[What you will do]
Print the listing below exactly.

=== Section Start ===

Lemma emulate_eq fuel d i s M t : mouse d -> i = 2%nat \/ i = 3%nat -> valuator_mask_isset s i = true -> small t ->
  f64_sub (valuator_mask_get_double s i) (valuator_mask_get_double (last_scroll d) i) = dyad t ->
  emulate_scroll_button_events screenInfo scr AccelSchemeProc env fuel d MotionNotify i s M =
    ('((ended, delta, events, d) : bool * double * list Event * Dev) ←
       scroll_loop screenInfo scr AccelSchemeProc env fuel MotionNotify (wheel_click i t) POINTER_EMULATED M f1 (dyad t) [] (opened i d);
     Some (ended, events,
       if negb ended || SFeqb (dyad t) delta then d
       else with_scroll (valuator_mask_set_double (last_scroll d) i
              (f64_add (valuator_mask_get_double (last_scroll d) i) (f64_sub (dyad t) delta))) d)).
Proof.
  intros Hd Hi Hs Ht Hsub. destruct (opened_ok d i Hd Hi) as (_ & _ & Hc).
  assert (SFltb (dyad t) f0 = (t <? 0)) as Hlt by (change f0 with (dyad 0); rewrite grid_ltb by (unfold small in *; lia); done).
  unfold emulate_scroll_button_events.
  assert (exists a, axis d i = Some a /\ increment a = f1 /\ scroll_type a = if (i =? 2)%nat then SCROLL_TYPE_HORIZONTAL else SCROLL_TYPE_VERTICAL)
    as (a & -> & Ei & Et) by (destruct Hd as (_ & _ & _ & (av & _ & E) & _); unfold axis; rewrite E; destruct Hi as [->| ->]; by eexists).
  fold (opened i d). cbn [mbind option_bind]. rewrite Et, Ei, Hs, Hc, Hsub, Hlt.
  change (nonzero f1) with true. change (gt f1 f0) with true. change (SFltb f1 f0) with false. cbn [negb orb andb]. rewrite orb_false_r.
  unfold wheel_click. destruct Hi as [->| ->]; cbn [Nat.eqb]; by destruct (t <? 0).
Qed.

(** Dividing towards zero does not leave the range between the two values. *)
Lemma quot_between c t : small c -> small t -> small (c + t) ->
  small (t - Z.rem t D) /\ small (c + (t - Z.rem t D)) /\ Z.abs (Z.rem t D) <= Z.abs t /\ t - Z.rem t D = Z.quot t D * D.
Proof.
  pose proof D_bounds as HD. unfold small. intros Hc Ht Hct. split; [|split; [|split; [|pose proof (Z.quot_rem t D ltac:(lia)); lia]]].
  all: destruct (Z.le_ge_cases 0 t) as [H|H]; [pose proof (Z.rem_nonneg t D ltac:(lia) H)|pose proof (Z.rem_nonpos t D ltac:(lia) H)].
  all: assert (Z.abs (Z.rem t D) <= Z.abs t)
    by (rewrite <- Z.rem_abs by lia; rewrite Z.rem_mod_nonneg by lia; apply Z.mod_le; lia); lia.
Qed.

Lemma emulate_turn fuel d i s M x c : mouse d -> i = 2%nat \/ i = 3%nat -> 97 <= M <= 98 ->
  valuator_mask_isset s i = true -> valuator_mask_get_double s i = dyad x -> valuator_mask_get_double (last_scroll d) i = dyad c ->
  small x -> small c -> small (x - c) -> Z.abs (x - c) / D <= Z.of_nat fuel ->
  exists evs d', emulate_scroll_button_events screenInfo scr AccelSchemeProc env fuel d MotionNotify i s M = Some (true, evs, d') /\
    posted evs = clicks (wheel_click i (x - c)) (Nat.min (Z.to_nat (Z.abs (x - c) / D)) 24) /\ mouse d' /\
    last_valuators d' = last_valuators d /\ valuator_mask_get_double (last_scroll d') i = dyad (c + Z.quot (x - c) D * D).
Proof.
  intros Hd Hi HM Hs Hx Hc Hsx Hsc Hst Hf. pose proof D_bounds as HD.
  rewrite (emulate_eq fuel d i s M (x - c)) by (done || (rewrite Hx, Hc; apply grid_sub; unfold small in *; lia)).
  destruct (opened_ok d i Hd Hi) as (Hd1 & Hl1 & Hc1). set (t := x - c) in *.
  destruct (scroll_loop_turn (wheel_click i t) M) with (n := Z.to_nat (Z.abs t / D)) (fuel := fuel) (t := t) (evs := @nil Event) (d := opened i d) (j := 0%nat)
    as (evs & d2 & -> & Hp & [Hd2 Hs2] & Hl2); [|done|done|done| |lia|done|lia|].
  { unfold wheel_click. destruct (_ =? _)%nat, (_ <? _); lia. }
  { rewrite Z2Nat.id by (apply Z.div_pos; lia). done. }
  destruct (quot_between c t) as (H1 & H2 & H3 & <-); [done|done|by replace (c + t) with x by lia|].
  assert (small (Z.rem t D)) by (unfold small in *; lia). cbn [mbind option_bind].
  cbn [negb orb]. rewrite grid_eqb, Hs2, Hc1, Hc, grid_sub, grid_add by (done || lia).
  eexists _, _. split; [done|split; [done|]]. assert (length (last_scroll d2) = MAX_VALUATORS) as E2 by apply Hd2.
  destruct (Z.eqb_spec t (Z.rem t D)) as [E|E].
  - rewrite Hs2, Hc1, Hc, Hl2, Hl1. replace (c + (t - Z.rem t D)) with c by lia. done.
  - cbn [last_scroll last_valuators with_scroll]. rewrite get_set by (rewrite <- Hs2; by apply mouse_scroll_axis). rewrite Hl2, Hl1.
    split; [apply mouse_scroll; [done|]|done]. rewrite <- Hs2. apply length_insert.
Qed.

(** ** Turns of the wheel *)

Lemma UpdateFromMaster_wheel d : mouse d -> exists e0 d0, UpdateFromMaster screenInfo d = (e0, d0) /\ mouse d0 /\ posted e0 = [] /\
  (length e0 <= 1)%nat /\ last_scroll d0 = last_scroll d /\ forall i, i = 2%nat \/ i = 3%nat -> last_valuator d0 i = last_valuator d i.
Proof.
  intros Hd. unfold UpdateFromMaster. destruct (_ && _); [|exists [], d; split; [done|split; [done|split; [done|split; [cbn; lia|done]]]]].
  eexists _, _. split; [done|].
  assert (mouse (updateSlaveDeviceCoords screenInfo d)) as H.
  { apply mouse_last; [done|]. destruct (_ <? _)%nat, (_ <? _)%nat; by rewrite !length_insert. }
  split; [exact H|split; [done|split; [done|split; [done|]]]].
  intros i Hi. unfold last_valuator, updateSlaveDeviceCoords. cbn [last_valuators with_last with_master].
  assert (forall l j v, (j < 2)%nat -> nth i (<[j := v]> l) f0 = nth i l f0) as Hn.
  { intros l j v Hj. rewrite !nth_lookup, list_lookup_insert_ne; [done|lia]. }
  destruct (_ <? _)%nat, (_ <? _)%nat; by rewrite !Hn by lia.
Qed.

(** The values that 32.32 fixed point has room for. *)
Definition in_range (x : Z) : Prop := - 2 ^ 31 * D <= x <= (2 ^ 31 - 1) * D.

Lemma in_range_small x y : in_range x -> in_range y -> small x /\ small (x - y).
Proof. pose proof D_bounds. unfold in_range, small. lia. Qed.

=== Section End ===

[The completed task]
Lemma emulate_eq fuel d i s M t : mouse d -> i = 2%nat \/ i = 3%nat -> valuator_mask_isset s i = true -> small t ->
  f64_sub (valuator_mask_get_double s i) (valuator_mask_get_double (last_scroll d) i) = dyad t ->
  emulate_scroll_button_events screenInfo scr AccelSchemeProc env fuel d MotionNotify i s M =
    ('((ended, delta, events, d) : bool * double * list Event * Dev) ←
       scroll_loop screenInfo scr AccelSchemeProc env fuel MotionNotify (wheel_click i t) POINTER_EMULATED M f1 (dyad t) [] (opened i d);
     Some (ended, events,
       if negb ended || SFeqb (dyad t) delta then d
       else with_scroll (valuator_mask_set_double (last_scroll d) i
              (f64_add (valuator_mask_get_double (last_scroll d) i) (f64_sub (dyad t) delta))) d)).
Proof.
  intros Hd Hi Hs Ht Hsub. destruct (opened_ok d i Hd Hi) as (_ & _ & Hc).
  assert (SFltb (dyad t) f0 = (t <? 0)) as Hlt by (change f0 with (dyad 0); rewrite grid_ltb by (unfold small in *; lia); done).
  unfold emulate_scroll_button_events.
  assert (exists a, axis d i = Some a /\ increment a = f1 /\ scroll_type a = if (i =? 2)%nat then SCROLL_TYPE_HORIZONTAL else SCROLL_TYPE_VERTICAL)
    as (a & -> & Ei & Et) by (destruct Hd as (_ & _ & _ & (av & _ & E) & _); unfold axis; rewrite E; destruct Hi as [->| ->]; by eexists).
  fold (opened i d). cbn [mbind option_bind]. rewrite Et, Ei, Hs, Hc, Hsub, Hlt.
  change (nonzero f1) with true. change (gt f1 f0) with true. change (SFltb f1 f0) with false. cbn [negb orb andb]. rewrite orb_false_r.
  unfold wheel_click. destruct Hi as [->| ->]; cbn [Nat.eqb]; by destruct (t <? 0).
Qed.

(** Dividing towards zero does not leave the range between the two values. *)
Lemma quot_between c t : small c -> small t -> small (c + t) ->
  small (t - Z.rem t D) /\ small (c + (t - Z.rem t D)) /\ Z.abs (Z.rem t D) <= Z.abs t /\ t - Z.rem t D = Z.quot t D * D.
Proof.
  pose proof D_bounds as HD. unfold small. intros Hc Ht Hct. split; [|split; [|split; [|pose proof (Z.quot_rem t D ltac:(lia)); lia]]].
  all: destruct (Z.le_ge_cases 0 t) as [H|H]; [pose proof (Z.rem_nonneg t D ltac:(lia) H)|pose proof (Z.rem_nonpos t D ltac:(lia) H)].
  all: assert (Z.abs (Z.rem t D) <= Z.abs t)
    by (rewrite <- Z.rem_abs by lia; rewrite Z.rem_mod_nonneg by lia; apply Z.mod_le; lia); lia.
Qed.

Lemma emulate_turn fuel d i s M x c : mouse d -> i = 2%nat \/ i = 3%nat -> 97 <= M <= 98 ->
  valuator_mask_isset s i = true -> valuator_mask_get_double s i = dyad x -> valuator_mask_get_double (last_scroll d) i = dyad c ->
  small x -> small c -> small (x - c) -> Z.abs (x - c) / D <= Z.of_nat fuel ->
  exists evs d', emulate_scroll_button_events screenInfo scr AccelSchemeProc env fuel d MotionNotify i s M = Some (true, evs, d') /\
    posted evs = clicks (wheel_click i (x - c)) (Nat.min (Z.to_nat (Z.abs (x - c) / D)) 24) /\ mouse d' /\
    last_valuators d' = last_valuators d /\ valuator_mask_get_double (last_scroll d') i = dyad (c + Z.quot (x - c) D * D).
Proof.
  intros Hd Hi HM Hs Hx Hc Hsx Hsc Hst Hf. pose proof D_bounds as HD.
  rewrite (emulate_eq fuel d i s M (x - c)) by (done || (rewrite Hx, Hc; apply grid_sub; unfold small in *; lia)).
  destruct (opened_ok d i Hd Hi) as (Hd1 & Hl1 & Hc1). set (t := x - c) in *.
  destruct (scroll_loop_turn (wheel_click i t) M) with (n := Z.to_nat (Z.abs t / D)) (fuel := fuel) (t := t) (evs := @nil Event) (d := opened i d) (j := 0%nat)
    as (evs & d2 & -> & Hp & [Hd2 Hs2] & Hl2); [|done|done|done| |lia|done|lia|].
  { unfold wheel_click. destruct (_ =? _)%nat, (_ <? _); lia. }
  { rewrite Z2Nat.id by (apply Z.div_pos; lia). done. }
  destruct (quot_between c t) as (H1 & H2 & H3 & <-); [done|done|by replace (c + t) with x by lia|].
  assert (small (Z.rem t D)) by (unfold small in *; lia). cbn [mbind option_bind].
  cbn [negb orb]. rewrite grid_eqb, Hs2, Hc1, Hc, grid_sub, grid_add by (done || lia).
  eexists _, _. split; [done|split; [done|]]. assert (length (last_scroll d2) = MAX_VALUATORS) as E2 by apply Hd2.
  destruct (Z.eqb_spec t (Z.rem t D)) as [E|E].
  - rewrite Hs2, Hc1, Hc, Hl2, Hl1. replace (c + (t - Z.rem t D)) with c by lia. done.
  - cbn [last_scroll last_valuators with_scroll]. rewrite get_set by (rewrite <- Hs2; by apply mouse_scroll_axis). rewrite Hl2, Hl1.
    split; [apply mouse_scroll; [done|]|done]. rewrite <- Hs2. apply length_insert.
Qed.

(** ** Turns of the wheel *)

Lemma UpdateFromMaster_wheel d : mouse d -> exists e0 d0, UpdateFromMaster screenInfo d = (e0, d0) /\ mouse d0 /\ posted e0 = [] /\
  (length e0 <= 1)%nat /\ last_scroll d0 = last_scroll d /\ forall i, i = 2%nat \/ i = 3%nat -> last_valuator d0 i = last_valuator d i.
Proof.
  intros Hd. unfold UpdateFromMaster. destruct (_ && _); [|exists [], d; split; [done|split; [done|split; [done|split; [cbn; lia|done]]]]].
  eexists _, _. split; [done|].
  assert (mouse (updateSlaveDeviceCoords screenInfo d)) as H.
  { apply mouse_last; [done|]. destruct (_ <? _)%nat, (_ <? _)%nat; by rewrite !length_insert. }
  split; [exact H|split; [done|split; [done|split; [done|]]]].
  intros i Hi. unfold last_valuator, updateSlaveDeviceCoords. cbn [last_valuators with_last with_master].
  assert (forall l j v, (j < 2)%nat -> nth i (<[j := v]> l) f0 = nth i l f0) as Hn.
  { intros l j v Hj. rewrite !nth_lookup, list_lookup_insert_ne; [done|lia]. }
  destruct (_ <? _)%nat, (_ <? _)%nat; by rewrite !Hn by lia.
Qed.

(** The values that 32.32 fixed point has room for. *)
Definition in_range (x : Z) : Prop := - 2 ^ 31 * D <= x <= (2 ^ 31 - 1) * D.

Lemma in_range_small x y : in_range x -> in_range y -> small x /\ small (x - y).
Proof. pose proof D_bounds. unfold in_range, small. lia. Qed.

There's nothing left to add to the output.